Exercise directions | Only one stretch of the data is wanted: the line containing "pose proof Hse", the line containing "destruct (search_on queue", and every line between them, copied exactly.

Given information |
(** C17: for a well-formed table, a key that reads as the stored entry [k] (its hash names
    the same buckets and signature, its first eight bytes are those of entry [k] and of no
    other) is found in whichever of its two buckets, or of the chain of the second, holds it: the insertion returns the
    position [k - 1], replaces the data pointer of entry [k] and leaves the key bytes,
    every other entry, the buckets and the free ring as they were. The bytes after the
    eighth are not compared, so a different key with the same first eight bytes is taken
    for the stored one. *)
Theorem add_stored_key fuel L h key data hash k :
  hash_ok L h -> (length (buckets_ext h) <= fuel)%nat -> (8 <= length key)%nat -> reads_as L h key hash k ->
  exists h', __rte_hash_add_key_with_hash (Datatypes.S fuel) h key hash data = Ret (h', k - 1) /\
    hash_ok L h' /\
    (forall j, in_store h j -> entry_at h' j =
       if j =? k then HKey data (k_key (entry_at h k)) else entry_at h j) /\
    buckets h' = buckets h /\ buckets_ext h' = buckets_ext h /\ free_slots h' = free_slots h.
Proof.
  intros Hok Hf Hk Hra. exists (with_data h k data).
  split; [by apply (add_existing_run fuel L)|].
  split; [by eapply with_data_ok|]. split; [|done].
  intros j Hj. by eapply with_data_at.
Qed.

(** [rte_hash_cmp_eq] compares exactly the first eight bytes of two keys, [sizeof] of
    its pointer parameter, whatever the table's key length; a key of fewer bytes that
    agrees as far as it goes is read out of bounds. *)
Theorem rte_hash_cmp_eq_prefix key1 key2 :
  ((8 <= length key1)%nat -> (8 <= length key2)%nat ->
   exists c, rte_hash_cmp_eq key1 key2 = Ret c /\ (c = 0 <-> take 8 key1 = take 8 key2)) /\
  ((length key1 < 8)%nat -> rte_hash_cmp_eq key1 (key1 ++ key2) = Undef).
Proof.
  split; [intros H1 H2; by apply memcmp_spec|].
  unfold rte_hash_cmp_eq. change (Z.to_nat sizeof_ptr) with 8%nat. generalize 8%nat as n.
  induction key1 as [|x l IH]; intros [|n] Hl; cbn in *; try lia; [by destruct key2|].
  rewrite Z.eqb_refl. apply IH. lia.
Qed.

(** The alternative bucket is an involution: in a table of [2^k] buckets,
    [get_alt_bucket_index] of the alternative bucket under the same signature is the
    bucket one came from, so an entry can always be moved back; both indices of a hash
    are within the bucket array. *)
Theorem get_alt_bucket_index_involutive k h b sig hash :
  0 <= k -> bucket_bitmask h = 2 ^ k - 1 -> 0 <= b < 2 ^ k ->
  get_alt_bucket_index h (get_alt_bucket_index h b sig) sig = b /\
  0 <= get_alt_bucket_index h b sig < 2 ^ k /\ 0 <= get_prim_bucket_index h hash < 2 ^ k.
Proof.
  intros Hk Hm Hb. unfold get_alt_bucket_index, get_prim_bucket_index. rewrite Hm.
  split; [by apply alt_of_involutive|]. split; by apply mask_range.
Qed.
(** The node of the slot just read is appended, and the search goes to the next slot, to the
    next node, to the other bucket, or gives up. *)
Lemma effect_push se : thread_ok h m (key, data) (AddPush slot se) -> goes h m (key, data) (AddPush slot se) rest.
Proof.
  intros Hto seen. destruct (tk_ok _ _ _ Ht) as (L & Hok & Hk0 & _).
  pose proof (to_search _ _ _ _ Hto se eq_refl) as Hse. destruct (to_written _ _ _ _ Hto slot eq_refl) as [He1 He2].
  destruct (search_start h L key Hl se Hse) as (node & Hnode & _ & _ & Hin & Hacc).
  destruct (hk_table _ _ Hok) as [HB _]. rewrite Hk0 in HB.
  destruct (Hacc (buckets h) (tbl_chng_cnt h) (h_lock h) HB) as [_ Hgs]. rewrite st_same in Hgs.
  pose proof Hse as (Hq & Htl & Hi & Hlen). set (alt := get_alt_bucket_index h (n_cur_bkt_idx node) seen).
  set (queue := se_queue se ++ [Node (Main alt) alt (Some (se_tail se)) (se_i se)]).
  assert (Hk0' : 0 <= k0) by (rewrite <- Hk0; apply (hk_size _ _ Hok)).
  assert (Hql : Z.of_nat (length queue) = Z.of_nat (length (se_queue se)) + 1) by (unfold queue; rewrite length_app; cbn; lia).
  assert (Hqo : queue_ok k0 (if se_second se then alt_of (2 ^ k0 - 1) (prim_of (2 ^ k0 - 1) (hs key)) (get_short_sig (hs key))
      else prim_of (2 ^ k0 - 1) (hs key)) queue).
  { apply (queue_ok_snoc k0 h key data Hk0' ltac:(lia)); [exact Hq|]. split; [done|]. split; [|cbn; lia].
    cbn. unfold alt, get_alt_bucket_index. rewrite (hk_mask _ _ Hok), Hk0. by apply mask_range. }
  assert (Hrun : add_piece (S fuel) h (call_of (key, data)) (AddPush slot se) seen =
    Ret (h, search_next h (call_of (key, data)) slot (Search (se_second se) queue (se_tail se) (se_i se)))).
  { cbn [add_piece]. rewrite Hnode. cbn [mbind outcome_bind]. rewrite Hgs. cbn [mbind outcome_bind].
    rewrite (proj2 (Z.ltb_lt _ _)); [done|]. change RTE_HASH_BFS_QUEUE_MAX_LEN with 1000. lia. }
  exists h, m, (search_next h (call_of (key, data)) slot (Search (se_second se) queue (se_tail se) (se_i se))). split; [exact Hrun|].
  assert (Hlook : forall se', search_ok key se' -> effect h m (key, data) (AddPush slot se) rest h m (AddLook slot se')).
  { intros se' Hse'. apply effect_local; try done; [|by left]. apply thread_search; try done; by intros ? [= <-]. }
  unfold search_next. cbn [se_i se_queue se_tail se_second]. change RTE_HASH_BUCKET_ENTRIES with 8.
  destruct (Z.ltb_spec (se_i se + 1) 8); [apply Hlook; split; [exact Hqo|cbn; lia]|].
  destruct (search_on queue (se_tail se + 1)) eqn:Hon.
  - unfold search_on in Hon. apply andb_prop in Hon as [_ Hon]. apply Z.ltb_lt in Hon.
    change (RTE_HASH_BFS_QUEUE_MAX_LEN - RTE_HASH_BUCKET_ENTRIES) with 992 in Hon.
    apply Hlook. split; [exact Hqo|cbn; lia].
  - unfold search_failed. rewrite (tk_ext _ _ _ Ht). destruct (se_second se); cbn [negb].
    + apply effect_local; try done; [|by right]. split; try done. intros r [= <-]. by left.
    + apply Hlook. split; [|cbn; lia]. cbn [se_second se_queue].
      intros j nd [-> <-]%list_lookup_singleton_Some. split; [done|]. split; [|done].
      apply (two_buckets k0 (hs key) Hk0').
Qed.

(** Giving an index back. *)
Lemma give_runs ret :
  exists r n old new, put_place (S fuel) h slot ret = Ret (AddPut slot ret n old new) /\
    put_index (S fuel) h slot n old new = Ret (set_free_slots r h) /\
    ring_wf 4 r /\ plain_sync r /\ contents 4 r = contents 4 (free_slots h) ++ [slot] /\ r_capacity r = r_capacity (free_slots h).
Proof.
  destruct (tk_ok _ _ _ Ht) as (L & Hok & _). destruct (hk_ring _ _ Hok) as [Hw Hs].
  pose proof (tk_room _ _ _ Ht) as Hr. rewrite length_app in Hr. cbn in Hr.
  destruct (enqueue_word (S fuel) (free_slots h) slot Hw Hs) as (r & E & Hrest); [lia|].
  assert (Eg : enqueue_slot_back (S fuel) h slot = Ret (set_free_slots r h)) by (unfold enqueue_slot_back; by rewrite E).
  destruct (give_halves _ _ _ _ ret Eg) as (n & old & new & E1 & E2). by exists r, n, old, new.
Qed.

Lemma effect_give ret : thread_ok h m (key, data) (AddGive slot ret) -> goes h m (key, data) (AddGive slot ret) rest.
Proof.
  intros Hto seen. destruct (give_runs ret) as (r & n & old & new & Ep & _).
  exists h, m, (AddPut slot ret n old new). split; [cbn [add_piece]; by rewrite Ep|].
  apply effect_local; try done; [|by left]. split; try done; [apply (to_result _ _ _ _ Hto)|].
  intros slot' ret' n' old' new' [= <- <- <- <- <-]. exact Ep.
Qed.
Lemma inv_linearized k0 s m hist : bucket_bitmask h0 = 2 ^ k0 - 1 -> conc_inv k0 init hs dummy fuel ops s m hist ->
  linearized (S fuel) hash_func dummy h0 ops s m hist.
Proof.
  intros Hm Hc. pose proof Hc as [Ht Hlen Hth Hw H1 Hh Hn]. split; try done.
  - intros i c pc seen Hci Hi Hd. rewrite (insertions_calls k0 Hm) in Hci.
    apply list_lookup_fmap_Some in Hci as (op & -> & Ho).
    destruct (inv_goes k0 init hs dummy fuel ops op_ok s m hist i op pc Hc Ho Hi Hd) as (rest & _ & _ & _ & Hgo).
    destruct (Hgo seen) as (h' & m' & pc' & E & _). by exists h', pc'.
  - assert (Hres : forall i op r, ops !! i = Some op -> (i, r) ∈ hist -> 0 <= r -> exists d, m !! fst op = Some (r + 1, d)).
    { intros i op r Ho (pc & Hi & Hr)%Hh H0. destruct (to_result _ _ _ _ _ _ _ (Hth i op pc Ho Hi) r Hr) as [->|(k & d & -> & _ & Hk)].
      - by vm_compute in H0.
      - exists d. by replace (k - 1 + 1) with k by lia. }
    intros i j op1 op2 r1 r2 Ho1 Ho2 Hi Hj Hr1 Hr2.
    destruct (Hres i op1 r1 Ho1 Hi Hr1) as [d1 E1]. destruct (Hres j op2 r2 Ho2 Hj Hr2) as [d2 E2]. split.
    + intros ->. by eapply (entry_distinct k0 init hs dummy).
    + intros E. rewrite E, E2 in E1. injection E1 as E1 _. lia.
  - intros Hall. exists (contents 4 (free_slots (ay_h s))). apply (shared_final k0).
    assert (E : all_owned slot_of (ay_pcs s) = []).
    { unfold all_owned. clear -Hall. induction Hall as [|pc pcs Hpc _ IH]; [done|]. cbn. rewrite IH. by destruct pc. }
    by rewrite <- E.
Qed.

Lemma run_linearized k0 s m hist s' : bucket_bitmask h0 = 2 ^ k0 - 1 -> conc_inv k0 init hs dummy fuel ops s m hist ->
  rtc (exclusive_step (S fuel) (insertions hash_func h0 ops)) s s' ->
  exists m' more, conc_inv k0 init hs dummy fuel ops s' m' (hist ++ more) /\ atomic_adds ops m more m'.
Proof. intros Hm Hc Hr. rewrite (insertions_calls k0 Hm) in Hr. by apply (run_inv k0 init hs dummy fuel ops op_ok s m hist s'). Qed.
End Caller.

Exercise result |
  pose proof Hse as (Hq & Htl & Hi & Hlen). set (alt := get_alt_bucket_index h (n_cur_bkt_idx node) seen).
  set (queue := se_queue se ++ [Node (Main alt) alt (Some (se_tail se)) (se_i se)]).
  assert (Hk0' : 0 <= k0) by (rewrite <- Hk0; apply (hk_size _ _ Hok)).
  assert (Hql : Z.of_nat (length queue) = Z.of_nat (length (se_queue se)) + 1) by (unfold queue; rewrite length_app; cbn; lia).
  assert (Hqo : queue_ok k0 (if se_second se then alt_of (2 ^ k0 - 1) (prim_of (2 ^ k0 - 1) (hs key)) (get_short_sig (hs key))
      else prim_of (2 ^ k0 - 1) (hs key)) queue).
  { apply (queue_ok_snoc k0 h key data Hk0' ltac:(lia)); [exact Hq|]. split; [done|]. split; [|cbn; lia].
    cbn. unfold alt, get_alt_bucket_index. rewrite (hk_mask _ _ Hok), Hk0. by apply mask_range. }
  assert (Hrun : add_piece (S fuel) h (call_of (key, data)) (AddPush slot se) seen =
    Ret (h, search_next h (call_of (key, data)) slot (Search (se_second se) queue (se_tail se) (se_i se)))).
  { cbn [add_piece]. rewrite Hnode. cbn [mbind outcome_bind]. rewrite Hgs. cbn [mbind outcome_bind].
    rewrite (proj2 (Z.ltb_lt _ _)); [done|]. change RTE_HASH_BFS_QUEUE_MAX_LEN with 1000. lia. }
  exists h, m, (search_next h (call_of (key, data)) slot (Search (se_second se) queue (se_tail se) (se_i se))). split; [exact Hrun|].
  assert (Hlook : forall se', search_ok key se' -> effect h m (key, data) (AddPush slot se) rest h m (AddLook slot se')).
  { intros se' Hse'. apply effect_local; try done; [|by left]. apply thread_search; try done; by intros ? [= <-]. }
  unfold search_next. cbn [se_i se_queue se_tail se_second]. change RTE_HASH_BUCKET_ENTRIES with 8.
  destruct (Z.ltb_spec (se_i se + 1) 8); [apply Hlook; split; [exact Hqo|cbn; lia]|].
  destruct (search_on queue (se_tail se + 1)) eqn:Hon.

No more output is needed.